▶ Task description: Every entry below needs to be repeated exactly.

Entries taken from a collection

(* ===== verification/Storage.v ===== *)
(** * [kv-node/src/storage.rs], [durability.rs] and [crc.rs]: the consensus files

    A directory whose device may lose what was not synchronised, the operations
    of the operating system on it, each of which may fail, publication by
    synchronised rename, the checksummed log, and the store: hard state, log,
    and immutable generations selected by [CURRENT].

    [serde_json] is the parameter [StorageFormats].  The hooks the tests use to
    interrupt a publication are subsumed by the failing calls. *)
From stdpp Require Import pretty.
From S2P Require Import Prelude Quorum Membership Types Node Store Disk Application SnapshotImage.
Local Open Scope N_scope.
Local Open Scope raft_scope.

(** ** [crc.rs] *)

Definition CRC_POLYNOMIAL : N := 0xEDB88320.
(** One bit of a table entry. *)
Definition crc_bit (c : N) : N :=
  if N.land c 1 =? 0 then N.shiftr c 1 else N.lxor CRC_POLYNOMIAL (N.shiftr c 1).
Fixpoint crc_bits (k : nat) (c : N) : N :=
  match k with O => c | S k => crc_bits k (crc_bit c) end.
(** [make_table] *)
Definition make_table : list N := (fun i => crc_bits 8 (N.of_nat i)) <$> seq 0 256.
Definition CRC_TABLE : list N := Eval vm_compute in make_table.

Definition crc_byte (c b : N) : N :=
  N.lxor (default 0 (CRC_TABLE !! N.to_nat (N.land (N.lxor c b) 0xFF))) (N.shiftr c 8).
Definition crc32 (bs : Bytes) : N := N.lxor (foldl crc_byte 0xFFFFFFFF bs) 0xFFFFFFFF.

(** ** The directory *)

(** A file: its contents, how many leading bytes are on the device, and what the
    device may still hold instead after a truncation. *)
Record File := mkFile { fl_content : Bytes; fl_synced : N; fl_prior : option Bytes }.
#[export] Instance File_eta : Eta File := fun f => mkFile (fl_content f) (fl_synced f) (fl_prior f).

(** The names a process sees, the names the device may still have otherwise, and
    the outcomes of the coming system calls: [Some n] fails, after [n] bytes if
    it writes. *)
Record Directory := mkDirectory {
  dr_files : gmap string File;
  dr_stale : gmap string (option Bytes);
  dr_faults : list (option N);
}.
#[export] Instance Directory_eta : Eta Directory := fun d => mkDirectory (dr_files d) (dr_stale d) (dr_faults d).

Definition io_failure : string := "I/O".

(** A system call: its effect, and what it leaves when it fails. *)
Definition syscall (effect : Directory -> Directory) (partial : N -> Directory -> Directory) : St Directory unit := fun d =>
  let run := d <| dr_faults := tail (dr_faults d) |> in
  match dr_faults d with
  | Some n :: _ => (IoErr OtherError io_failure, partial n run)
  | _ => (IoOk tt, effect run)
  end.
Definition unchanged {A B} (_ : A) (b : B) : B := b.

(** The device may keep the present binding of a name. *)
Definition stale (name : string) (d : Directory) : Directory :=
  match dr_stale d !! name with
  | Some _ => d
  | None => d <| dr_stale := <[name := fl_content <$> dr_files d !! name]> (dr_stale d) |>
  end.

(** [try_exists] *)
Definition os_exists (name : string) : St Directory bool :=
  syscall id unchanged;; d ← state; mret (is_some (dr_files d !! name)).
(** [fs::read] *)
Definition os_read (name : string) : St Directory Bytes :=
  syscall id unchanged;;
  d ← state;
  match dr_files d !! name with
  | Some file => mret (fl_content file)
  | None => fails NotFound "no such file"
  end.
(** [File::create]: a new file, or the old one emptied. *)
Definition create_effect (name : string) (d : Directory) : Directory :=
  match dr_files d !! name with
  | Some file => d <| dr_files := <[name := mkFile [] 0 (Some (fl_content file))]> (dr_files d) |>
  | None => stale name d <| dr_files := <[name := mkFile [] 0 None]> (dr_files d) |>
  end.
Definition os_create (name : string) : St Directory unit :=
  syscall (create_effect name) (fun n => if n =? 0 then id else create_effect name).
(** [OpenOptions::create_new] *)
Definition os_create_new (name : string) : St Directory unit :=
  d ← state;
  match dr_files d !! name with
  | Some _ => fails AlreadyExists "file exists"
  | None => os_create name
  end.
(** [OpenOptions::create(true).append(true)] *)
Definition os_open_append (name : string) : St Directory unit :=
  d ← state;
  match dr_files d !! name with
  | Some _ => syscall id unchanged
  | None => os_create name
  end.
(** [OpenOptions::write(true)] *)
Definition os_open_write (name : string) : St Directory unit :=
  d ← state;
  match dr_files d !! name with
  | Some _ => syscall id unchanged
  | None => fails NotFound "no such file"
  end.
(** [write_all] at the end of an open file *)
Definition write_effect (name : string) (data : Bytes) (d : Directory) : Directory :=
  match dr_files d !! name with
  | Some file => d <| dr_files := <[name := file <| fl_content := fl_content file ++ data |>]> (dr_files d) |>
  | None => d
  end.
Definition os_write (name : string) (data : Bytes) : St Directory unit :=
  syscall (write_effect name data) (fun n => write_effect name (take (N.to_nat n) data)).
(** [File::sync_all] *)
Definition sync_effect (name : string) (d : Directory) : Directory :=
  match dr_files d !! name with
  | Some file => d <| dr_files := <[name := mkFile (fl_content file) (len64 (fl_content file)) None]> (dr_files d) |>
  | None => d
  end.
Definition os_sync (name : string) : St Directory unit := syscall (sync_effect name) unchanged.
(** [File::set_len] to a smaller length *)
Definition set_len_effect (name : string) (length : N) (d : Directory) : Directory :=
  match dr_files d !! name with
  | Some file =>
      d <| dr_files := <[name := mkFile (take (N.to_nat length) (fl_content file))
                                   (N.min length (fl_synced file)) (Some (fl_content file))]> (dr_files d) |>
  | None => d
  end.
Definition os_set_len (name : string) (length : N) : St Directory unit :=
  syscall (set_len_effect name length) (fun n => if n =? 0 then id else set_len_effect name length).
(** [fs::rename] *)
Definition rename_effect (from to : string) (d : Directory) : Directory :=
  match dr_files d !! from with
  | Some file => stale from (stale to d) <| dr_files := <[to := file]> (delete from (dr_files d)) |>
  | None => d
  end.
Definition os_rename (from to : string) : St Directory unit :=
  d ← state;
  match dr_files d !! from with
  | Some _ => syscall (rename_effect from to) (fun n => if n =? 0 then id else rename_effect from to)
  | None => fails NotFound "no such file"
  end.
(** [fs::remove_file] *)
Definition remove_effect (name : string) (d : Directory) : Directory :=
  stale name d <| dr_files := delete name (dr_files d) |>.
Definition os_remove (name : string) : St Directory unit :=
  d ← state;
  match dr_files d !! name with
  | Some _ => syscall (remove_effect name) (fun n => if n =? 0 then id else remove_effect name)
  | None => fails NotFound "no such file"
  end.
(** [fs::read_dir] *)
Definition os_list : St Directory (list string) :=
  syscall id unchanged;; d ← state; mret ((map_to_list (dr_files d)).*1).

(** ** [durability.rs] *)

(** [sync_directory] *)
Definition sync_directory : St Directory unit := syscall (fun d => d <| dr_stale := ∅ |>) unchanged.

(** [filename] *)
Definition filename_char (b : N) : bool :=
  between 0x30 0x39 b || between 0x41 0x5A b || between 0x61 0x7A b || contains b [0x2E; 0x5F; 0x2D].
Definition filename_ok (name : string) : bool :=
  negb (name ==? EmptyString) && negb (name ==? "."%string) && negb (name ==? ".."%string)
  && forallb filename_char (bytes name).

▶ Written answer:
(* ===== verification/Storage.v ===== *)
(** * [kv-node/src/storage.rs], [durability.rs] and [crc.rs]: the consensus files

    A directory whose device may lose what was not synchronised, the operations
    of the operating system on it, each of which may fail, publication by
    synchronised rename, the checksummed log, and the store: hard state, log,
    and immutable generations selected by [CURRENT].

    [serde_json] is the parameter [StorageFormats].  The hooks the tests use to
    interrupt a publication are subsumed by the failing calls. *)
From stdpp Require Import pretty.
From S2P Require Import Prelude Quorum Membership Types Node Store Disk Application SnapshotImage.
Local Open Scope N_scope.
Local Open Scope raft_scope.

(** ** [crc.rs] *)

Definition CRC_POLYNOMIAL : N := 0xEDB88320.
(** One bit of a table entry. *)
Definition crc_bit (c : N) : N :=
  if N.land c 1 =? 0 then N.shiftr c 1 else N.lxor CRC_POLYNOMIAL (N.shiftr c 1).
Fixpoint crc_bits (k : nat) (c : N) : N :=
  match k with O => c | S k => crc_bits k (crc_bit c) end.
(** [make_table] *)
Definition make_table : list N := (fun i => crc_bits 8 (N.of_nat i)) <$> seq 0 256.
Definition CRC_TABLE : list N := Eval vm_compute in make_table.

Definition crc_byte (c b : N) : N :=
  N.lxor (default 0 (CRC_TABLE !! N.to_nat (N.land (N.lxor c b) 0xFF))) (N.shiftr c 8).
Definition crc32 (bs : Bytes) : N := N.lxor (foldl crc_byte 0xFFFFFFFF bs) 0xFFFFFFFF.

(** ** The directory *)

(** A file: its contents, how many leading bytes are on the device, and what the
    device may still hold instead after a truncation. *)
Record File := mkFile { fl_content : Bytes; fl_synced : N; fl_prior : option Bytes }.
#[export] Instance File_eta : Eta File := fun f => mkFile (fl_content f) (fl_synced f) (fl_prior f).

(** The names a process sees, the names the device may still have otherwise, and
    the outcomes of the coming system calls: [Some n] fails, after [n] bytes if
    it writes. *)
Record Directory := mkDirectory {
  dr_files : gmap string File;
  dr_stale : gmap string (option Bytes);
  dr_faults : list (option N);
}.
#[export] Instance Directory_eta : Eta Directory := fun d => mkDirectory (dr_files d) (dr_stale d) (dr_faults d).

Definition io_failure : string := "I/O".

(** A system call: its effect, and what it leaves when it fails. *)
Definition syscall (effect : Directory -> Directory) (partial : N -> Directory -> Directory) : St Directory unit := fun d =>
  let run := d <| dr_faults := tail (dr_faults d) |> in
  match dr_faults d with
  | Some n :: _ => (IoErr OtherError io_failure, partial n run)
  | _ => (IoOk tt, effect run)
  end.
Definition unchanged {A B} (_ : A) (b : B) : B := b.

(** The device may keep the present binding of a name. *)
Definition stale (name : string) (d : Directory) : Directory :=
  match dr_stale d !! name with
  | Some _ => d
  | None => d <| dr_stale := <[name := fl_content <$> dr_files d !! name]> (dr_stale d) |>
  end.

(** [try_exists] *)
Definition os_exists (name : string) : St Directory bool :=
  syscall id unchanged;; d ← state; mret (is_some (dr_files d !! name)).
(** [fs::read] *)
Definition os_read (name : string) : St Directory Bytes :=
  syscall id unchanged;;
  d ← state;
  match dr_files d !! name with
  | Some file => mret (fl_content file)
  | None => fails NotFound "no such file"
  end.
(** [File::create]: a new file, or the old one emptied. *)
Definition create_effect (name : string) (d : Directory) : Directory :=
  match dr_files d !! name with
  | Some file => d <| dr_files := <[name := mkFile [] 0 (Some (fl_content file))]> (dr_files d) |>
  | None => stale name d <| dr_files := <[name := mkFile [] 0 None]> (dr_files d) |>
  end.
Definition os_create (name : string) : St Directory unit :=
  syscall (create_effect name) (fun n => if n =? 0 then id else create_effect name).
(** [OpenOptions::create_new] *)
Definition os_create_new (name : string) : St Directory unit :=
  d ← state;
  match dr_files d !! name with
  | Some _ => fails AlreadyExists "file exists"
  | None => os_create name
  end.
(** [OpenOptions::create(true).append(true)] *)
Definition os_open_append (name : string) : St Directory unit :=
  d ← state;
  match dr_files d !! name with
  | Some _ => syscall id unchanged
  | None => os_create name
  end.
(** [OpenOptions::write(true)] *)
Definition os_open_write (name : string) : St Directory unit :=
  d ← state;
  match dr_files d !! name with
  | Some _ => syscall id unchanged
  | None => fails NotFound "no such file"
  end.
(** [write_all] at the end of an open file *)
Definition write_effect (name : string) (data : Bytes) (d : Directory) : Directory :=
  match dr_files d !! name with
  | Some file => d <| dr_files := <[name := file <| fl_content := fl_content file ++ data |>]> (dr_files d) |>
  | None => d
  end.
Definition os_write (name : string) (data : Bytes) : St Directory unit :=
  syscall (write_effect name data) (fun n => write_effect name (take (N.to_nat n) data)).
(** [File::sync_all] *)
Definition sync_effect (name : string) (d : Directory) : Directory :=
  match dr_files d !! name with
  | Some file => d <| dr_files := <[name := mkFile (fl_content file) (len64 (fl_content file)) None]> (dr_files d) |>
  | None => d
  end.
Definition os_sync (name : string) : St Directory unit := syscall (sync_effect name) unchanged.
(** [File::set_len] to a smaller length *)
Definition set_len_effect (name : string) (length : N) (d : Directory) : Directory :=
  match dr_files d !! name with
  | Some file =>
      d <| dr_files := <[name := mkFile (take (N.to_nat length) (fl_content file))
                                   (N.min length (fl_synced file)) (Some (fl_content file))]> (dr_files d) |>
  | None => d
  end.
Definition os_set_len (name : string) (length : N) : St Directory unit :=
  syscall (set_len_effect name length) (fun n => if n =? 0 then id else set_len_effect name length).
(** [fs::rename] *)
Definition rename_effect (from to : string) (d : Directory) : Directory :=
  match dr_files d !! from with
  | Some file => stale from (stale to d) <| dr_files := <[to := file]> (delete from (dr_files d)) |>
  | None => d
  end.
Definition os_rename (from to : string) : St Directory unit :=
  d ← state;
  match dr_files d !! from with
  | Some _ => syscall (rename_effect from to) (fun n => if n =? 0 then id else rename_effect from to)
  | None => fails NotFound "no such file"
  end.
(** [fs::remove_file] *)
Definition remove_effect (name : string) (d : Directory) : Directory :=
  stale name d <| dr_files := delete name (dr_files d) |>.
Definition os_remove (name : string) : St Directory unit :=
  d ← state;
  match dr_files d !! name with
  | Some _ => syscall (remove_effect name) (fun n => if n =? 0 then id else remove_effect name)
  | None => fails NotFound "no such file"
  end.
(** [fs::read_dir] *)
Definition os_list : St Directory (list string) :=
  syscall id unchanged;; d ← state; mret ((map_to_list (dr_files d)).*1).

(** ** [durability.rs] *)

(** [sync_directory] *)
Definition sync_directory : St Directory unit := syscall (fun d => d <| dr_stale := ∅ |>) unchanged.

(** [filename] *)
Definition filename_char (b : N) : bool :=
  between 0x30 0x39 b || between 0x41 0x5A b || between 0x61 0x7A b || contains b [0x2E; 0x5F; 0x2D].
Definition filename_ok (name : string) : bool :=
  negb (name ==? EmptyString) && negb (name ==? "."%string) && negb (name ==? ".."%string)
  && forallb filename_char (bytes name).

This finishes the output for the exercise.